Barr, Marleen S. Oy! Pioneer! Madison: University of Wisconsin Press, 2003.

 

D. Jeannine Cole, University of Wisconsin-Madison, WI USA

 

Marleen S. Barr’s Oy! Pioneer is a witty and fresh take on academia, feminism, dating, and all things in between. Although Barr has written several volumes on theory and analyzing science fiction, this is her first foray into the world of writing novels. The initial dedication “for my husband, Maurice--who provides the story’s real happy ending,” foreshadows that many of the book’s adventures and characters are based on Barr’s actual experiences. Like the author, protagonist Sondra Lear is a post-modernist, feminist, science-fiction critic, but the fluid, quick-paced satire quickly escapes the confines of a mere autobiography. Indeed, Barr fuses science-fiction, fantasy, ethnic comedy, and several other traditional genres in this pioneering work that puts her theories from Genre Fission: A New Discourse Practice for Cultural Studies (University of Iowa Press, 2000) into practice. Her uniquely blended style defies academics’ tendency to disparage specific genres of literature, and it also puts this groundbreaking novel in a genus all its own.

In episodic chapters that read like diary entries, Barr draws the reader into a vortex of Lear’s personal and professional struggles. Throughout the novel, Lear constantly skirmishes with her nagging Jewish mother, Herbert. Leaving her parents’ sanitized, plastic-wrapped “condom-inium” halfway across the world does not free Lear from disappointing her mother, and she finally dodges the constant phone calls by pretending to be a subject in a government study on how Fulbright scholars cope without parental contact. Her other relationships also seemed destined for disappointment, especially when she discovers that her two best girlfriends from home have become lovers and run off together. Sexual relationships fare no better: after one sexploit, she has to wield her bladder infection medicine as her passport out of Israel when a conscientious El-Al security agent questions her ulterior motives in visiting Israel. “Professionalism is so much easier than passion,” Lear comments (72).

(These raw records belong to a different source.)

Lemma toLowerCase_idem s : toLowerCase (toLowerCase s) = toLowerCase s.
Proof.
  unfold toLowerCase. induction s as [|c s IH]; simpl; [done|]. rewrite IH. f_equal.
  all_chars c.
Qed.

(** ** Trimming *)

Lemma rev_app_eq s acc : String.rev_app s acc = String.rev s +:+ acc.
Proof.
  unfold String.rev. revert acc. induction s as [|c s IH]; intros acc; simpl; [done|].
  rewrite IH, (IH (String c "")). by rewrite <- app_str_assoc.
Qed.

Lemma rev_cons c s : String.rev (String c s) = String.rev s +:+ String c "".
Proof. unfold String.rev at 1. simpl. by rewrite rev_app_eq. Qed.

Lemma rev_app_str a b : String.rev (a +:+ b) = String.rev b +:+ String.rev a.
Proof.
  induction a as [|c a IH]; simpl; [by rewrite app_str_nil_r|].
  by rewrite !rev_cons, IH, app_str_assoc.
Qed.

Lemma rev_rev s : String.rev (String.rev s) = s.
Proof.
  induction s as [|c s IH]; [done|]. rewrite rev_cons, rev_app_str, IH. done.
Qed.

Lemma str_forall_rev p s : str_forall p (String.rev s) = str_forall p s.
Proof.
  induction s as [|c s IH]; [done|]. rewrite rev_cons, str_forall_app, IH. cbn.
  rewrite andb_true_r. apply andb_comm.
Qed.

(** Text whose first and last characters are no white space. *)
Definition first_char (s : string) : option ascii :=
  match s with
  | "" => None
  | String c _ => Some c
  end.

Definition tight (s : string) : bool :=
  match first_char s, first_char (String.rev s) with
  | Some c, Some d => negb (is_space c) && negb (is_space d)
  | _, _ => true
  end.

Lemma trimStart_id s : from_option (fun c => negb (is_space c)) true (first_char s) = true ->
  trimStart s = s.
Proof. destruct s; simpl; [done|]. intros ->%negb_true_iff. done. Qed.

Lemma trim_tight s : tight s = true -> trim s = s.
Proof.
  unfold tight, trim, trimEnd. intros H.
  destruct s as [|c s]; [done|]. cbn [first_char] in H.
  destruct (first_char (String.rev (String c s))) as [d|] eqn:E.
  - b2p. rewrite (trimStart_id (String c s)) by (simpl; by apply negb_true_iff).
    rewrite trimStart_id; [apply rev_rev|]. rewrite E. simpl. by apply negb_true_iff.
  - rewrite rev_cons in E. by destruct (String.rev s).
Qed.

Lemma trim_nospace s : str_forall (fun c => negb (is_space c)) s = true -> trim s = s.
Proof.
  intros H. apply trim_tight. unfold tight.
  assert (Hr : str_forall (fun c => negb (is_space c)) (String.rev s) = true).
  { clear -H. induction s as [|c s IH]; [done|]. simpl in H. b2p.
    rewrite rev_cons, str_forall_app, IH by done. simpl.
    match goal with Hc : is_space c = false |- _ => by rewrite Hc end. }
  destruct s as [|c s]; [done|]. cbn [first_char].
  destruct (String.rev (String c s)) as [|d r]; [done|]. simpl in *. b2p.
  repeat match goal with Hc : is_space _ = false |- _ => rewrite Hc end. done.
Qed.

(** ** Splitting *)

Lemma split_go_skip sep x y : split_go sep (String.length x) (x +:+ y) = split sep y.
Proof. induction x; simpl; done. Qed.

Lemma split_nonnil sep k s : split_go sep k s <> [].
Proof.
  revert k. induction s as [|c s IH]; intros k; simpl; [done|].
  destruct k; [|apply IH]. destruct (match sep with "" => _ | _ => _ end); [done|].
  unfold cons_head. destruct (split_go sep 0 s) eqn:E; [by apply IH in E|done].
Qed.

Lemma cons_head_nil l : l <> [] -> cons_head "" l = l.
Proof. destruct l; done. Qed.

Lemma cons_head_app x y l : cons_head x (cons_head y l) = cons_head (x +:+ y) l.
Proof. destruct l; simpl; [done|]. by rewrite app_str_assoc. Qed.

Lemma split_sep sep y : sep <> "" -> split sep (sep +:+ y) = "" :: split sep y.
Proof.
  intros Hne. destruct sep as [|c sep]; [done|].
  unfold split. change (String c sep +:+ y) with (String c (sep +:+ y)).
  cbn [split_go]. change (String c (sep +:+ y)) with (String c sep +:+ y).
  rewrite prefix_app. f_equal. simpl. rewrite Nat.sub_0_r. apply split_go_skip.
Qed.

(** Text free of the separator's first character is passed over. *)
Lemma split_free c sep x y :
  str_forall (fun d => negb (Ascii.eqb d c)) x = true ->
  split (String c sep) (x +:+ y) = cons_head x (split (String c sep) y).
Proof.
  unfold split. induction x as [|d x IH]; simpl; intros H.
  - by rewrite cons_head_nil by apply split_nonnil.
  - b2p. destruct (ascii_dec c d) as [->|]; [congruence|].
    rewrite IH by done. apply cons_head_app.
Qed.

Lemma split_free_all c sep x :
  str_forall (fun d => negb (Ascii.eqb d c)) x = true -> split (String c sep) x = [x].
Proof.
  intros H. rewrite <- (app_str_nil_r x) at 1. rewrite split_free by done.
  simpl. by rewrite app_str_nil_r.
Qed.

(** Splitting at a one-character separator undoes joining with it. *)
Lemma split_join c (l : list string) :
  l <> [] ->
  Forall (fun x => str_forall (fun d => negb (Ascii.eqb d c)) x = true) l ->
  split (String c "") (join (String c "") l) = l.
Proof.
  intros Hne HF. induction HF as [|x l Hx HF IH]; [done|].
  destruct l as [|y l].
  - simpl. by apply split_free_all.
  - change (join (String c "") (x :: y :: l)) with
      (x +:+ (String c "" +:+ join (String c "") (y :: l))).
    rewrite split_free, split_sep, IH by done. simpl. by rewrite app_str_nil_r.
Qed.

(** ** Decimal numbers *)

Lemma code_digit d : 0 <= d < 10 -> code (digit_char d) = 48 + d /\ is_digit (digit_char d) = true.
Proof.
  intros H. assert (d ∈ seqZ 0 10) as Hin by (apply elem_of_seqZ; lia).
  vm_compute in Hin. repeat (apply elem_of_cons in Hin as [->|Hin]; [by vm_compute|]).
  by apply not_elem_of_nil in Hin.
Qed.

Lemma digits_val_app a x t :
  str_forall is_digit x = true -> digits_val a (x +:+ t) = digits_val (digits_val a x) t.
Proof.
  revert a. induction x as [|c x IH]; intros a; simpl; [done|].
  intros H; b2p. rewrite H. by apply IH.
Qed.

Lemma digits_val_stop a t : starts_digit t = false -> digits_val a t = a.
Proof. destruct t as [|c t]; simpl; [done|]. by intros ->. Qed.

(** [digits] prepends a non-empty run of digits whose value is the number. *)
Lemma digits_spec fuel n acc :
  0 <= n < 10 ^ Z.of_nat fuel -> (0 < fuel)%nat ->
  exists ds, digits fuel n acc = ds +:+ acc /\ starts_digit ds = true /\
    str_forall is_digit ds = true /\ digits_val 0 ds = n.
Proof.
  revert n acc. induction fuel as [|f IH]; intros n acc Hn Hf; [lia|].
  pose proof (Z.div_mod n 10 ltac:(lia)) as Hdm.
  pose proof (Z.mod_pos_bound n 10 ltac:(lia)) as Hm.
  destruct (code_digit (n mod 10) Hm) as [Hc Hd].
  cbn [digits]. destruct (n / 10 =? 0) eqn:E; b2p.
  - exists (String (digit_char (n mod 10)) ""). simpl. rewrite Hd, Hc. split_and!; [done..|lia].
  - rewrite Nat2Z.inj_succ, Z.pow_succ_r in Hn by lia.
    assert (0 < f)%nat as Hf' by (destruct f; [simpl in Hn; lia|lia]).
    assert (0 <= n / 10 < 10 ^ Z.of_nat f) as Hq.
    { split; [apply Z.div_pos; lia|]. apply Z.div_lt_upper_bound; lia. }
    destruct (IH (n / 10) (String (digit_char (n mod 10)) acc) Hq Hf') as (ds & -> & Hne & Hall & Hv).
    exists (ds +:+ String (digit_char (n mod 10)) ""). split_and!.
    + by rewrite <- app_str_assoc.
    + by destruct ds.
    + rewrite str_forall_app, Hall. simpl. by rewrite Hd.
    + rewrite digits_val_app, Hv by done. simpl. rewrite Hd, Hc. lia.
Qed.

Lemma fuel_log2 n : 0 <= n -> 0 <= n < 10 ^ Z.of_nat (S (Z.to_nat (Z.log2 n))).
Proof.
  intros Hn. split; [done|]. rewrite Nat2Z.inj_succ, Z2Nat.id by apply Z.log2_nonneg.
  destruct (decide (n = 0)) as [->|]; [done|].
  apply Z.lt_le_trans with (2 ^ Z.succ (Z.log2 n)); [apply Z.log2_spec; lia|].
  apply Z.pow_le_mono_l. lia.
Qed.

(** The decimal text of a natural number: digits only, not empty, of that value. *)
Lemma Z_to_string_nonneg n : 0 <= n ->
  starts_digit (Z_to_string n) = true /\
  str_forall is_digit (Z_to_string n) = true /\ digits_val 0 (Z_to_string n) = n.
Proof.
  intros Hn. unfold Z_to_string. destruct (n <? 0) eqn:E; b2p; [lia|].
  destruct (digits_spec _ n "" (fuel_log2 n Hn) ltac:(lia)) as (ds & -> & H).
  by rewrite app_str_nil_r.
Qed.

Lemma digit_not_space c :
  is_digit c = true ->
  is_space c = false /\ (c =? "-")%char = false /\ (c =? "+")%char = false.
Proof. all_chars c. Qed.

(** [parseInt] reads back what [String] printed, up to the first non-digit. *)
Lemma parseInt10_Z_to_string n t :
  0 <= n -> starts_digit t = false -> parseInt10 (Z_to_string n +:+ t) = Some n.
Proof.
  intros Hn Ht. destruct (Z_to_string_nonneg n Hn) as (Hs & Hall & Hv).
  unfold parseInt10. destruct (Z_to_string n) as [|c ds] eqn:E; [done|]. simpl in Hs.
  destruct (digit_not_space c Hs) as (Hsp & Hm & Hp).
  simpl. rewrite Hsp, Hm, Hp, Hs. f_equal.
  change (String c (ds +:+ t)) with (String c ds +:+ t).
  rewrite digits_val_app by done. rewrite digits_val_stop by done. exact Hv.
Qed.

(** Joining with a one-character separator undoes splitting at it. *)
Lemma join_split c s : join (String c "") (split (String c "") s) = s.
Proof.
  unfold split. induction s as [|d s IH]; [done|]. cbn [split_go].
  assert (forall y l, l <> [] -> join (String c "") (cons_head y l) = y +:+ join (String c "") l) as Hc.
  { intros y [|x [|z l]] Hl; simpl; [done..|]. by rewrite <- !app_str_assoc. }
  simpl. destruct (ascii_dec c d) as [->|].
  - destruct (split_go (String d "") 0 s) eqn:E; [by apply split_nonnil in E|].
    assert (String.prefix "" s = true) as -> by (by destruct s).
    rewrite <- IH at 1. done.
  - rewrite Hc by apply split_nonnil. by rewrite IH.
Qed.

Lemma prefix_cut c a b t :
  str_forall (fun d => negb (d =? c)%char) a = true ->
  str_forall (fun d => negb (d =? c)%char) b = true ->
  String.prefix (a +:+ String c "") (b +:+ String c t) = true -> a = b.
Proof.
  revert b. induction a as [|x a IH]; intros [|y b]; simpl; intros Ha Hb H; b2p.
  - done.
  - destruct (ascii_dec c y); [congruence|done].
  - destruct (ascii_dec x c); [congruence|done].
  - destruct (ascii_dec x y) as [->|]; [|done]. f_equal. auto.
Qed.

Although professionalism may be easier, Lear quickly acknowledges that it is not by any means easy. She struggles against the “good old boy” academia in the United States and, to a slightly lesser extent, abroad. Although she leaves Bubba Bob, Bob Bob, Earl Bob, and Jed Bob at Blackhole State University, Lear soon discovers that the administrators and faculty at her German university share some of the same androcentric tendencies. It takes persistence, scheming, and frequent escapes to international conferences to survive her misogynistic colleagues and rioting students, but she pulls through with style. The conferences bring their own complications, however, because they are not isolated academic sanctums. Lear not only has to avoid the many professional hazards and grievances, she also has to make sense of her complicated relationship experiences.

Halfway through the novel, Lear unhesitatingly transitions into a reality hybridized with fantastical elements that includes a debonair vampire scholar who romances Lear with a pair of magical red clogs, an evil colleague who melts when Lear dumps a watering pot on her head, and a tenure battle against a gender-bending horse named Ms. Ed at a southern university that actualizes every redneck stereotype possible. The administers eagerly grant the horse tenure so they do not have to give it to a non-gentile woman. Although Lear claims she became a male Episcopalian in Europe, her colleagues soon find her out and declare that “extinction is the final solution to the Jewish feminist question” (179). Unable to stay in Blackhole, Lear and Ms. Ed escape to “civilization” in New York City. Back in New York, her mother despairs that her daughter brought home a horse instead of a husband and Lear’s fairy godmother, Barbara Bush, runs out of ways to win a husband. Although she fails at the husband-hunting Olympics, Lear does finagle an expose of Blackhole on “60 Minutes,” marries her cat Norris (who becomes a man), and becomes Earth’s first interplanetary feminist Fulbright scholar.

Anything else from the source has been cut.